J’arrive à Pouy Droumide, à un peu plus qu’à mi-chemin de la montée du Cabaliros, à 23h13,
soit 27 minutes d’avance sur mon prévisionnel.
Pouy Droumide 85 km 23h13 18h08 186ème
559 coureurs
Et là, une ambiance incroyable, complètement en décalage avec le lieu : un ravito tenu en
grosse majorité par de jeunes bénévoles, avec boule à facettes, maquillages, et musique disco
aux enceintes ! L’ambiance y est extraordinaire, les bénévoles aux petits soins : même sans
les parents, je n’ai là encore pas bougé de ma chaise. Je me remplis de cette ambiance, de
cette convivialité, mais il faut partir avant de se refroidir ; je me suis arrêté 10 minutes, et je
suis regonflé à bloc, boosté par ce moment assez extraordinaire et tout-à-fait inattendu.
Je continue la montée, toujours sur un bon rythme, en allant de groupe en groupe, mais
régulier dans la progression. Puis vers la fin, nous bifurquons à gauche pour la montée finale,
que j’avais repérée en juillet de jour.
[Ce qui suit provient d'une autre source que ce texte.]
(* ===== verification/Statement.v ===== *)
(** * Statements (statements/statement.rs, statements/prepared.rs)

    A statement refers to its [CassPrepared] through a reference [P] into a store
    [S]; the class [PreparedStore] says how references are read and changed.  The
    code keeps the object behind an [Arc] and changes it with [Arc::make_mut]
    ([arc_prepared_store]); the value semantics, where each statement owns its
    object, is [owned_prepared_store].  All operations are defined once, over the
    class. *)

From Stdlib Require Import ZArith Lia String Ascii.
From stdpp Require Import base list gmap strings relations.
From S2P Require Import Prelude ArgConv Types ConfigValue Inet IpText LoadBalancing DataType.
From S2P Require Import ExecProfile Value Containers Arc Prepared.

Open Scope Z_scope.

(** [scylla::value::MaybeUnset]. *)
Inductive MaybeUnset (A : Type) := VUnset | VSet (a : A).
Arguments VUnset {A}.
Arguments VSet {A} a.

(** A bound value: unset, or set to null or to a value. *)
Notation bound R := (MaybeUnset (option (CassCqlValue R))).

(** ** References to prepared statements *)

Class PreparedStore (R Handle P S : Type) := {
  prepared_get : S -> P -> option (CassPrepared R Handle);
  prepared_modify : (CassPrepared R Handle -> CassPrepared R Handle) -> P -> S -> P * S;
  prepared_new : CassPrepared R Handle -> S -> P * S;
  prepared_clone : P -> S -> S;
  prepared_drop : P -> S -> S
}.

#[export] Instance arc_prepared_store (R Handle : Type) :
  PreparedStore R Handle nat (arc_store (CassPrepared R Handle)) := {|
  prepared_get h l := arc_get l h;
  prepared_modify := arc_make_mut;
  prepared_new := arc_new;
  prepared_clone := arc_clone;
  prepared_drop := arc_drop
|}.

#[export] Instance owned_prepared_store (R Handle : Type) :
  PreparedStore R Handle (CassPrepared R Handle) unit := {|
  prepared_get _ p := Some p;
  prepared_modify f p s := (f p, s);
  prepared_new p s := (p, s);
  prepared_clone _ s := s;
  prepared_drop _ s := s
|}.

(** ** Statement objects *)

Record BoundPreparedStatement (R P : Type) := mkBoundPrepared {
  bp_statement : P;
  bp_bound_values : list (bound R)
}.
Arguments mkBoundPrepared {R P}.
Arguments bp_statement {R P}.
Arguments bp_bound_values {R P}.

#[export] Instance BoundPrepared_eta R P : Eta (BoundPreparedStatement R P) := fun r =>
  mkBoundPrepared (bp_statement r) (bp_bound_values r).

Record BoundSimpleStatement (R Handle : Type) := mkBoundSimple {
  query : Statement Handle;
  bs_bound_values : list (bound R);
  name_to_bound_index : gmap string nat
}.
Arguments mkBoundSimple {R Handle}.
Arguments query {R Handle}.
Arguments bs_bound_values {R Handle}.
Arguments name_to_bound_index {R Handle}.

#[export] Instance BoundSimple_eta R Handle : Eta (BoundSimpleStatement R Handle) := fun r =>
  mkBoundSimple (query r) (bs_bound_values r) (name_to_bound_index r).

Inductive BoundStatement (R Handle P : Type) :=
| Simple (q : BoundSimpleStatement R Handle)
| Prepared (p : BoundPreparedStatement R P).
Arguments Simple {R Handle P}.
Arguments Prepared {R Handle P}.

(** [PagingState]: [None] is the start, otherwise the raw bytes. *)
Definition PagingState : Type := option (list Z).

Inductive PagingStateResponse := HasMorePages (state : PagingState) | NoMorePages.

Record CassStatement (R Handle P : Type) := mkCassStatement {
  statement : BoundStatement R Handle P;
  paging_state : PagingState;
  paging_enabled : bool;
  exec_profile : option (PerStatementExecProfile Handle)
}.
Arguments mkCassStatement {R Handle P}.
Arguments statement {R Handle P}.
Arguments paging_state {R Handle P}.
Arguments paging_enabled {R Handle P}.
Arguments exec_profile {R Handle P}.

#[export] Instance CassStatement_eta R Handle P : Eta (CassStatement R Handle P) := fun r =>
  mkCassStatement (statement r) (paging_state r) (paging_enabled r) (exec_profile r).
Lemma demo_resolved_reachable : reachable false demo_resolved.
Proof.
  unfold reachable. demo_norm.
  demo_step ltac:(left; left; by apply stores_handle).
  demo_step ltac:(right; apply starts; [reflexivity|left; exists (Timed false); reflexivity]).
  demo_step ltac:(right; apply starts; [reflexivity|left; exists Untimed; reflexivity]).
  demo_step ltac:(right; apply starts; [reflexivity|right; exists 3%nat; reflexivity]).
  demo_thread 0%nat. demo_thread 0%nat. demo_thread 1%nat. demo_thread 1%nat. demo_thread 2%nat.
  demo_step ltac:(left; right; eapply (deadline_passes _ 0%nat); reflexivity).
  demo_step ltac:(left; left; eapply (returns_handle _ _ 0%nat); [reflexivity|];
    by apply (notify_some _ 1%nat Untimed)).
  demo_thread 1%nat.
  demo_step ltac:(left; left; apply (task_resolves false _ 7%nat); [reflexivity|right; by exists 1%nat, Untimed]).
  apply rtc_refl.
Qed.

Lemma demo_finishes : nsteps (runs false) 4 demo_resolved demo.
Proof.
  eapply nsteps_l; [left; by eapply task_invokes|]. demo_norm.
  eapply nsteps_l; [left; by eapply task_notifies|]. demo_norm.
  eapply nsteps_l; [left; eapply (thread_acts _ _ 1%nat); reflexivity|]. demo_norm.
  eapply nsteps_l; [left; eapply (thread_acts _ _ 1%nat); reflexivity|]. demo_norm. apply nsteps_O.
Qed.

Lemma demo_reachable : reachable false demo.
Proof.
  unfold reachable. etrans; [apply demo_resolved_reachable|].
  eapply rtc_subrel; [|by eapply rtc_nsteps_2, demo_finishes]. by left.
Qed.

Lemma demo_stops s : ~ progress false demo s.
Proof.
  inversion 1 as [ | | | |? i p ? Hi Hs|? i ? Hi]; simplify_eq/=;
    destruct i as [|[|[|i]]]; simplify_eq/=.
Qed.

Lemma future_results_agree_witness : task demo <> TaskPanicked.
Proof. exact (proj1 (future_results_agree false demo demo_reachable)). Defined.

Lemma callback_exactly_once_witness : invoked demo = [3%nat].
Proof.
  refine (proj2 (proj2 (proj2 (callback_exactly_once false demo demo_reachable))) 3%nat eq_refl _ eq_refl).
  right. reflexivity.
Defined.

Lemma future_no_deadlock_witness :
  (exists s', progress false demo s') \/ (created demo = true /\ Forall (fun p => call_done p = true) (threads demo)).
Proof. exact (future_no_deadlock false demo 7%nat demo_reachable). Defined.
(* ===== verification/FutureApi.v ===== *)
(** * The functions of the C API on futures (future.rs)

    A future is either resolved by a task, as modelled in Future, or ready from the
    start ([FutureKind]).  The functions a client calls on it from any number of threads
    are terms of [body], which say how a function waits; [step] runs the calls, the task
    and the waits of one future, and records what the client can see as events.

    The contract is a [promise]: a value that is set once, one callback, and calls that
    are answered from the value.  Every future refines it, of either kind and with any
    runtime. *)

From Stdlib Require Import ZArith Lia String.
From stdpp Require Import base list gmap strings relations.
From S2P Require Import Prelude Types Uuid Future.

(** ** Traces *)

Section Traces.
Context {St Ev : Type} (step : St -> list Ev -> St -> Prop).

Inductive trace : St -> list Ev -> St -> Prop :=
| trace_nil s : trace s [] s
| trace_cons s l s' ls s'' : step s l s' -> trace s' ls s'' -> trace s (l ++ ls) s''.

Lemma trace_one s l s' : step s l s' -> trace s l s'.
Proof. intros H. rewrite <- (app_nil_r l). eapply trace_cons; [exact H|constructor]. Qed.

Lemma trace_app s l s' l' s'' : trace s l s' -> trace s' l' s'' -> trace s (l ++ l') s''.
Proof.
  induction 1 as [|s l s' ls s1 Hs _ IH]; [done|]. intros H. rewrite <- app_assoc.
  eapply trace_cons; [exact Hs|by apply IH].
Qed.

End Traces.

(** A relation that every step keeps, with steps of the contract that show the same
    events, carries traces over. *)
Lemma forward_simulation {St Sp Ev : Type} (step : St -> list Ev -> St -> Prop)
    (spec : Sp -> list Ev -> Sp -> Prop) (R : St -> Sp -> Prop) :
  (forall s p l s', R s p -> step s l s' -> exists p', trace spec p l p' /\ R s' p') ->
  forall s l s', trace step s l s' -> forall p, R s p -> exists p', trace spec p l p' /\ R s' p'.
Proof.
  intros Hsim s l s' Ht. induction Ht as [s|s l s' ls s'' Hs _ IH]; intros p Hr; [by exists p; split; [constructor|]|].
  destruct (Hsim _ _ _ _ Hr Hs) as (p1&Hp1&Hr1). destruct (IH _ Hr1) as (p2&Hp2&Hr2).
  exists p2. split; [by eapply trace_app|done].
Qed.

Record BoundCallback := mkBound { cb : Z; data : Z }.

(** A pointer argument of type [CassBorrowedSharedPtr<CassFuture>]. *)
Inductive future_ptr := NullFuture | TheFuture.

(** [FutureError] *)
Inductive FutureError := FutureTimeout | FutureInvalidDuration.

Section Api.
Context {QR QE PR Node : Type}.
Variables (to_cass_error : QE -> CassError) (msg : QE -> string).
Variables (tracing_id : QR -> option Z) (coordinator : QR -> option Node).

Notation future_result := (Prelude.result (CassError * string) (CassResultValue QR QE PR)).
Notation future_state := (future_state future_result BoundCallback).
Notation pc := (pc future_result BoundCallback).
(* ===== verification/Results.v ===== *)
(** * Query results, rows and values (query_result.rs)

    Frames are lists of bytes.  What the row iterators of the Rust driver yield is
    data of the model: a result holds, for each row, either an error or the items
    of its [ColumnIterator].  The driver's [DeserializeValue] implementations are
    the fields of [NativeReaders]; the ones of this crate ([CassRawValue],
    [CassRawRow]) are definitions.  The data types of a result come from its
    metadata, which is immutable, so they are trees. *)

From Stdlib Require Import ZArith Lia String Ascii.
From stdpp Require Import base list gmap strings.
From S2P Require Import Prelude ArgConv Types Errors DataType Uuid Inet Value Prepared Statement.

Open Scope Z_scope.

(** ** Raw values *)

Inductive CollectionLengthDeserializationError :=
| TooFewBytes (len : nat)
| NegativeLength (length : Z).

(** [DriverError]: raised inside the Rust driver. *)
Inductive DeserializationError :=
| DriverError
| CollectionLength (e : CollectionLengthDeserializationError)
| ColumnDeserializationFailed (column_index : nat) (column_name : string) (err : DeserializationError)
| RawCqlBytesReadError
| TupleMissingValue (pos : nat).

(** [cass_raw_value::CassRawValue]. *)
Record CassRawValue := mkRawValue {
  typ : ColumnType;
  raw_slice : option (list Z);
  item_count : option Z
}.

Definition determine_value_item_count (typ : ColumnType) (slice : option (list Z))
  : result CollectionLengthDeserializationError (option Z) :=
  match slice with
  | None => Ok None
  | Some bs =>
      match typ with
      | CList _ _ | CSet _ _ | CMap _ _ _ =>
          if (length bs <? 4)%nat then Err (TooFewBytes (length bs))
          else
            let i32_length := wrap_i 32 (be_value (take 4 bs)) in
            if i32_length <? 0 then Err (NegativeLength i32_length) else Ok (Some i32_length)
      | CTuple types => Ok (Some (Z.of_nat (length types)))
      | CVector _ dimensions => Ok (Some dimensions)
      | CUdt field_types _ _ _ => Ok (Some (Z.of_nat (length field_types)))
      | _ => Ok None
      end
  end.

(** The types whose empty values are kept; for the others they become null. *)
Definition keeps_empty (typ : ColumnType) : bool :=
  match typ with
  | CList _ _ | CSet _ _ | CMap _ _ _ | CUdt _ _ _ _ => true
  | CNative (NDuration | NCounter | NAscii | NText | NBlob) => true
  | _ => false
  end.

(** [DeserializeValue for CassRawValue]. *)
Definition raw_deserialize (typ : ColumnType) (v : option (list Z))
  : result DeserializationError CassRawValue :=
  let slice := if keeps_empty typ then v else match v with Some [] => None | _ => v end in
  match determine_value_item_count typ slice with
  | Ok item_count => Ok (mkRawValue typ slice item_count)
  | Err e => Err (CollectionLength e)
  end.

Record CassValue := mkValue { cv_value : CassRawValue; cv_type : dtree }.

(** ** Deserialization of non-null values *)

Record Deserializer (T : Type) := mkDeserializer {
  type_check : ColumnType -> bool;
  (** on a slice that is not null *)
  deserialize : ColumnType -> list Z -> outcome (result DeserializationError T)
}.
Arguments mkDeserializer {T}.
Arguments type_check {T}.
Arguments deserialize {T}.

Inductive NonNullDeserializationError :=
| IsNull
| Typecheck
| Deserialization (e : DeserializationError).

Definition get_non_null {T} (D : Deserializer T) (self : CassValue)
  : outcome (result NonNullDeserializationError T) :=
  match raw_slice (cv_value self) with
  | None => Ret (Err IsNull)
  | Some bs =>
      if type_check D (typ (cv_value self)) then
        r ← deserialize D (typ (cv_value self)) bs;
        Ret match r with Ok v => Ok v | Err e => Err (Deserialization e) end
      else Ret (Err Typecheck)
  end.

Definition get_bytes_non_null (self : CassValue) : result NonNullDeserializationError (list Z) :=
  match raw_slice (cv_value self) with None => Err IsNull | Some bs => Ok bs end.

(** [ToCassError for NonNullDeserializationError]. *)
Definition non_null_to_cass_error (e : NonNullDeserializationError) : CassError :=
  match e with
  | IsNull => CASS_ERROR_LIB_NULL_VALUE
  | Typecheck => CASS_ERROR_LIB_INVALID_VALUE_TYPE
  | Deserialization _ => CASS_ERROR_LIB_INVALID_DATA
  end.

(** ** Rows *)

(** An item of [ColumnIterator]. *)
Record RawColumn := mkRawColumn {
  rc_index : nat;
  rc_spec : ColumnSpec;
  rc_slice : option (list Z)
}.

Definition CassRawRow : Type := list (result DeserializationError RawColumn).

Record CassRow := mkRow { columns : list CassValue; row_metadata : CassResultMetadata }.

(** The loop over the columns zipped with the column specifications. *)
Fixpoint row_loop (raw_columns : CassRawRow) (col_specs : CassResultMetadata)
  : result DeserializationError (list CassValue) :=
  match raw_columns, col_specs with
  | raw_column :: raw_columns, cass_col_spec :: col_specs =>
      raw_column ← raw_column;
      match raw_deserialize (rc_spec raw_column).2 (rc_slice raw_column) with
      | Err err =>
          Err (ColumnDeserializationFailed (rc_index raw_column) (rc_spec raw_column).1 err)
      | Ok raw_value =>
          columns ← row_loop raw_columns col_specs;
          Ok (mkValue raw_value (cs_data_type cass_col_spec) :: columns)
      end
  | _, _ => Ok []
  end.

(** [CassRow::from_raw_row_and_metadata]; the vector of an old row is cleared and
    used again. *)
Definition from_raw_row_and_metadata (raw_row : CassRawRow) (result_metadata : CassResultMetadata)
    (old_row : option CassRow) : result DeserializationError CassRow :=
  let old_vec := match old_row with Some row => take 0 (columns row) | None => [] end in
  columns ← row_loop raw_row result_metadata;
  Ok (mkRow (old_vec ++ columns) result_metadata).

(** ** Results *)

(** [DeserializedMetadataAndRawRows] of the driver: the number of rows its header
    gives and what [rows_iter] yields. *)
Record RawRows := mkRawRows {
  rows_count : Z;
  rows_iter : list (result DeserializationError CassRawRow)
}.

Record CassRowsResult := mkRowsResult {
  raw_rows : RawRows;
  metadata : CassResultMetadata;
  first_row : option CassRow
}.

Inductive CassResultKind := NonRows | Rows (r : CassRowsResult).

Record CassResult (Coord : Type) := mkResult {
  res_tracing_id : option Z;
  paging_state_response : PagingStateResponse;
  kind : CassResultKind;
  res_coordinator : option Coord
}.
Arguments mkResult {Coord}.
Arguments res_tracing_id {Coord}.
Arguments paging_state_response {Coord}.
Arguments kind {Coord}.
Arguments res_coordinator {Coord}.

(** [QueryResult::into_rows_result]. *)
Inductive QueryResponse (Coord : Type) :=
| RowsResult (column_specs : list ColumnSpec) (raw_rows : RawRows) (tracing_id : option Z)
    (coordinator : option Coord)
| ResultNotRows (tracing_id : option Z) (coordinator : Coord)
| ResultMetadataLazyDeserializationError.
Arguments RowsResult {Coord}.
Arguments ResultNotRows {Coord}.
Arguments ResultMetadataLazyDeserializationError {Coord}.

(** [CassRowsResult::init_first_row]. *)
Definition init_first_row (self : CassRowsResult) : result DeserializationError CassRowsResult :=
  match rows_iter (raw_rows self) with
  | [] => Ok (mkRowsResult (raw_rows self) (metadata self) None)
  | raw_row_result :: _ =>
      raw_row ← raw_row_result;
      row ← from_raw_row_and_metadata raw_row (metadata self) None;
      Ok (mkRowsResult (raw_rows self) (metadata self) (Some row))
  end.

Section Payload.
Context {Coord : Type}.

(** [CassResult::from_result_payload]. *)
Definition from_result_payload (response : QueryResponse Coord) (paging : PagingStateResponse)
    (try_get_or_make_result_metadata : option (list ColumnSpec -> option CassResultMetadata))
  : result CassErrorResult (CassResult Coord) :=
  match response with
  | RowsResult column_specs raw_rows tracing_id coordinator =>
      let metadata :=
        match try_get_or_make_result_metadata ≫= (fun f => f column_specs) with
        | Some m => m
        | None => from_column_specs column_specs
        end in
      match init_first_row (mkRowsResult raw_rows metadata None) with
      | Ok rows_result => Ok (mkResult tracing_id paging (Rows rows_result) coordinator)
      | Err _ => Err Errors.Deserialization
      end
  | ResultNotRows tracing_id coordinator =>
      Ok (mkResult tracing_id paging NonRows (Some coordinator))
  | ResultMetadataLazyDeserializationError => Err ResultMetadataLazyDeserialization
  end.

Notation result_ptr := (option (CassResult Coord)).

Definition finished (r : PagingStateResponse) : bool :=
  match r with NoMorePages => true | HasMorePages _ => false end.

Definition cass_result_has_more_pages (result : result_ptr) : bool :=
  match result with None => false | Some r => negb (finished (paging_state_response r)) end.

(** Pointers and numbers written through out parameters are returned. *)
Definition cass_result_column_name (result : result_ptr) (index : nat)
  : outcome (CassError * option (char_ptr * nat)) :=
  match result with
  | None => Ret (CASS_ERROR_LIB_BAD_PARAMS, None)
  | Some r =>
      match kind r with
      | NonRows => Ret (CASS_ERROR_LIB_BAD_PARAMS, None)
      | Rows rows =>
          if (length (metadata rows) <=? index)%nat
          then Ret (CASS_ERROR_LIB_INDEX_OUT_OF_BOUNDS, None)
          else match metadata rows !! index with
               | Some spec => Ret (CASS_OK, Some (write_str_to_c (cs_name spec)))
               | None => Panic
               end
      end
  end.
Et j’ai l’impression que c’est encore plus impressionnant
de nuit, après 90 km dans les pattes : c’est « dré dans l’pentu ! ». Le dernier kilomètre doit
être à un bon 20%, sans lacet, direct vers l’objectif ! Je garde le rythme, régulièrement mais
sans m’arrêter et j’arrive enfin au sommet, avec ses antennes et sa table d’orientation. Je
stoppe 5 minutes, le temps de manger quelques barres, boire un bon coup, et discuter avec le
bénévole super sympa, qui a dressé sa tente au sommet. Il nous montre en les nommant les
sommets environnants, et nous dit que de là, on voit de temps en temps les frontales monter le
col de Riou en face. Magnifique !
C’est le moment de redescendre vers Cauterets, 11 km et 1400 m plus bas. J’ai fait 2 fois cette
descente pendant mes vacances, en allumant comme je pouvais, ce qui m’avait occasionné des
courbatures aux cuisses pendant plusieurs jours (mais m’a également bien préparé je pense).
A part les 2 premiers km un peu caillouteux, la suite est relativement roulante, descendant au
début en lacets monotraces, et je peux alors courir sur cette portion. La frontale éclaire bien le
sentier et les éventuels cailloux et obstacles qui pourraient me faire tomber dans la nuit. Je
suis en 2ème
position d’un groupe de 4 coureurs, et petit à petit, nous ne sommes plus que 2.
Le gars devant moi ouvre la piste à un bon rythme et ça me convient très bien. Ça nous
permet de discuter un peu sur la fin ; après avoir fait de l’aviron pendant sa jeunesse, il ne
s’est mis au trail que de cette année, et est d’une facilité déconcertante pour un bizut !
D’ailleurs, j’ai retrouvé son nom dans le classement final, et il finira une bonne heure devant
moi, chapeau l’artiste ! C’est marrant car vers 2 km de Cauterets, le sentier se transforme
pendant 1 km en large piste carrossable, et là avec les cailloux, je n’arrive plus à suivre son
rythme. Mais du coup il m’attend, car il me dit qu’il n’a plus de pile depuis quelques minutes
à sa frontale, et qu’il la changera au ravito de Cauterets. Donc en gros il ouvrait la piste en
profitant simplement de ma frontale ! Impressionnant !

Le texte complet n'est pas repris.